*WORK INSTRUCTIONS*: How many of the lines below hold "empty"? Only the number, please.

*EXERCISE INPUT*:
BEGIN
Lemma add_vote_votes_sum t (choices : list string) :
  votes_sum (ballots (add_vote t choices)) =
  votes_sum (ballots t) + (if decide (accepted t choices) then 1 else 0).
Proof.
  case_decide as Hacc.
  - destruct (find_ballot (ballots t) (map (answer2id t) choices))
      as [i|] eqn:Hfind.
    + rewrite (add_vote_found t choices i Hacc Hfind).
      by rewrite (votes_sum_found _ _ _ Hfind).
    + pose proof (proj1 (find_ballot_None _ _) Hfind) as Hnone.
      rewrite (add_vote_fresh t choices Hacc Hnone), votes_sum_app.
      simpl. lia.
  - rewrite add_vote_rejected by done. lia.
Qed.

Lemma add_votes_sum_count t (vs : list (list string)) :
  votes_sum (ballots (add_votes t vs)) =
  votes_sum (ballots t) + Z.of_nat (length (filter (accepted t) vs)).
Proof.
  unfold add_votes. revert t. induction vs as [|v vs IH]; intros t; simpl.
  - lia.
  - rewrite IH, add_vote_votes_sum.
    rewrite (list_filter_iff _ (accepted t) vs)
      by (intros w; apply accepted_add_vote).
    rewrite filter_cons. case_decide; simpl; lia.
Qed.

Lemma add_votes_for_count t (vs : list (list string)) ans :
  votes_for (ballots (add_votes t vs)) ans =
  votes_for (ballots t) ans +
  Z.of_nat (length (filter (λ v, accepted t v ∧ map (answer2id t) v = ans) vs)).
Proof.
  unfold add_votes. revert t. induction vs as [|v vs IH]; intros t; simpl.
  - lia.
  - rewrite IH, add_vote_votes_for.
    rewrite (list_filter_iff _ (λ w, accepted t w ∧ map (answer2id t) w = ans) vs).
    + rewrite filter_cons. case_decide; simpl; lia.
    + intros w. rewrite accepted_add_vote.
      by rewrite (map_ext _ _ (add_vote_answer2id t v)).
Qed.

Lemma map_answers_alter bs i :
  map answers (alter incr_votes i bs) = map answers bs.
Proof.
  revert i. induction bs as [|b bs IH]; intros [|i]; simpl; [done..|].
  f_equal. apply IH.
Qed.

Lemma add_vote_well_grouped t choices :
  well_grouped (ballots t) → well_grouped (ballots (add_vote t choices)).
Proof.
  intros [Hnd Hpos].
  destruct (decide (accepted t choices)) as [Hacc|Hrej];
    [|by rewrite add_vote_rejected].
  destruct (find_ballot (ballots t) (map (answer2id t) choices))
    as [i|] eqn:Hfind.
  - rewrite (add_vote_found t choices i Hacc Hfind). split.
    + by rewrite map_answers_alter.
    + apply Forall_alter; [done|]. intros b _ Hb. unfold incr_votes. simpl.
      lia.
  - pose proof (proj1 (find_ballot_None _ _) Hfind) as Hnone.
    rewrite (add_vote_fresh t choices Hacc Hnone). split.
    + rewrite map_app. simpl. apply NoDup_app. split_and!; [done| |].
      * intros ids (b & -> & Hb)%list_elem_of_fmap Hin.
        apply list_elem_of_singleton in Hin. by apply (Hnone b).
      * apply NoDup_singleton.
    + apply Forall_app. split; [done|]. by repeat constructor.
Qed.

(** What holds of the id lists of the ballots there were and of the id
    lists of the accepted votes holds of the id lists of all ballots. *)
Lemma add_votes_answers_invariant (P : list Z → Prop) t
    (vs : list (list string)) :
  (∀ b, b ∈ ballots t → P (answers b)) →
  (∀ v, v ∈ vs → accepted t v → P (map (answer2id t) v)) →
  ∀ b, b ∈ ballots (add_votes t vs) → P (answers b).
Proof.
  unfold add_votes. revert t.
  induction vs as [|v vs IH]; intros t Hold Hnew b Hb; simpl in Hb.
  - by apply Hold.
  - apply (IH (add_vote t v)); [| |done].
    + intros b0 Hb0.
      destruct (decide (accepted t v)) as [Hv|Hv];
        [|rewrite add_vote_rejected in Hb0 by done; by apply Hold].
      destruct (find_ballot (ballots t) (map (answer2id t) v))
        as [i|] eqn:Hfind.
      * rewrite (add_vote_found t v i Hv Hfind) in Hb0.
        assert (Hin : answers b0 ∈ map answers (ballots t)).
        { rewrite <- (map_answers_alter _ i). apply list_elem_of_fmap.
          by exists b0. }
        apply list_elem_of_fmap in Hin as (b1 & -> & Hb1). by apply Hold.
      * pose proof (proj1 (find_ballot_None _ _) Hfind) as Hnone.
        rewrite (add_vote_fresh t v Hv Hnone) in Hb0.
        apply elem_of_app in Hb0 as [Hb0|Hb0]; [by apply Hold|].
        apply list_elem_of_singleton in Hb0. subst b0. simpl.
        apply Hnew; [left|done].
    + intros w Hw Hacc. apply accepted_add_vote in Hacc.
      rewrite (map_ext _ _ (add_vote_answer2id t v)). apply Hnew; [by right|done].
Qed.
End Counting.

(** X1: after any sequence of votes, the votes in the ballot list are those
    there were plus the number of accepted votes, and the votes held for an
    id list are those there were plus the number of accepted votes with
    exactly that id list: no accepted vote is lost or counted twice, and no
    refused vote is counted. *)
Theorem add_votes_counts (t : ApprovalTally) (vs : list (list string))
    (ans : list Z) :
  votes_sum (ballots (add_votes t vs)) =
    votes_sum (ballots t) + Z.of_nat (length (filter (accepted t) vs)) ∧
  votes_for (ballots (add_votes t vs)) ans =
    votes_for (ballots t) ans +
    Z.of_nat (length (filter (λ v, accepted t v ∧
                                   map (answer2id t) v = ans) vs)).
Proof.
  split.
  - apply add_votes_sum_count.
  - apply add_votes_for_count.
Qed.

(** X2: the votes held for each id list, and the votes in all, do not
    depend on the order in which the votes are added. *)
Theorem add_votes_order_independent (t : ApprovalTally)
    (vs vs' : list (list string)) (ans : list Z) :
  vs' ≡ₚ vs →
  votes_for (ballots (add_votes t vs')) ans =
  votes_for (ballots (add_votes t vs)) ans ∧
  votes_sum (ballots (add_votes t vs')) = votes_sum (ballots (add_votes t vs)).
Proof.
  intros Hperm. rewrite !add_votes_for_count, !add_votes_sum_count.
  by rewrite Hperm.
Qed.

Lemma add_votes_order_independent_witness :
  votes_for (ballots (add_votes (pre_tally init abc)
               [["B"]; ["A"; "B"]; ["B"]]%string)) [2] =
  votes_for (ballots (add_votes (pre_tally init abc)
               [["B"]; ["B"]; ["A"; "B"]]%string)) [2] ∧
  votes_sum (ballots (add_votes (pre_tally init abc)
               [["B"]; ["A"; "B"]; ["B"]]%string)) =
  votes_sum (ballots (add_votes (pre_tally init abc)
               [["B"]; ["B"]; ["A"; "B"]]%string)).
Proof.
  apply (add_votes_order_independent (pre_tally init abc)
           [["B"]; ["B"]; ["A"; "B"]]%string
           [["B"]; ["A"; "B"]; ["B"]]%string [2]).
  apply (bool_decide_unpack _). vm_compute. exact I.
Defined.

(** X3: a vote without choices is accepted: it adds one vote, held for the
    empty id list. *)
Theorem add_vote_no_choices (t : ApprovalTally) :
  votes_sum (ballots (add_vote t [])) = votes_sum (ballots t) + 1 ∧
  votes_for (ballots (add_vote t [])) [] = votes_for (ballots t) [] + 1.
Proof.
  assert (Hacc : accepted t [])
    by (unfold accepted; simpl; apply not_elem_of_nil).
  rewrite add_vote_votes_sum, add_vote_votes_for.
  rewrite !decide_True by done. done.
Qed.

(** X4: a ballot list that is well grouped (the empty list is) stays so
    after any sequence of votes: no two ballots have the same id list, and
    every ballot has at least one vote. *)
Theorem add_votes_well_grouped (t : ApprovalTally) (vs : list (list string)) :
  well_grouped (ballots t) → well_grouped (ballots (add_votes t vs)).
Proof.
  unfold add_votes. revert t. induction vs as [|v vs IH]; intros t Hwg; simpl.
  - done.
  - apply IH. by apply add_vote_well_grouped.
Qed.

Lemma add_votes_well_grouped_witness :
  well_grouped (ballots (add_votes (pre_tally init abc)
                  [["A"; "B"]; ["B"; "A"]; ["A"; "B"]; ["Z"]]%string)).
Proof.
  apply (add_votes_well_grouped (pre_tally init abc)).
  split; [apply NoDup_nil_2|apply Forall_nil_2].
Defined.

(** X5: every ballot comes from a vote: after any sequence of votes, the id
    list of a ballot is the id list of a ballot that was there before or
    of one of the accepted votes. *)
Theorem ballots_provenance (t : ApprovalTally) (vs : list (list string))
    (b : ballot) :
  b ∈ ballots (add_votes t vs) →
  (∃ b0, b0 ∈ ballots t ∧ answers b = answers b0) ∨
  (∃ v, v ∈ vs ∧ accepted t v ∧ answers b = map (answer2id t) v).
Proof.
  apply (add_votes_answers_invariant (λ ans,
    (∃ b0, b0 ∈ ballots t ∧ ans = answers b0) ∨
    (∃ v, v ∈ vs ∧ accepted t v ∧ ans = map (answer2id t) v))).
  - intros b0 Hb0. left. by exists b0.
  - intros v Hv Hacc. right. by exists v.
Qed.

Lemma ballots_provenance_witness :
  (∃ b0, b0 ∈ ballots (pre_tally init abc) ∧ [2; 1] = answers b0) ∨
  (∃ v, v ∈ [["A"; "B"]; ["B"; "A"]]%string ∧
        accepted (pre_tally init abc) v ∧
        [2; 1] = map (answer2id (pre_tally init abc)) v).
Proof.
  apply (ballots_provenance (pre_tally init abc)
           [["A"; "B"]; ["B"; "A"]]%string {| votes := 1; answers := [2; 1] |}).
  apply (bool_decide_unpack _). vm_compute. exact I.
Defined.

(** ** The answer index, whatever the question *)

Section Index.
Implicit Types (l : list answer) (d : gmap string Z).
END
*SOLUTION FOR THIS EXERCISE*: 2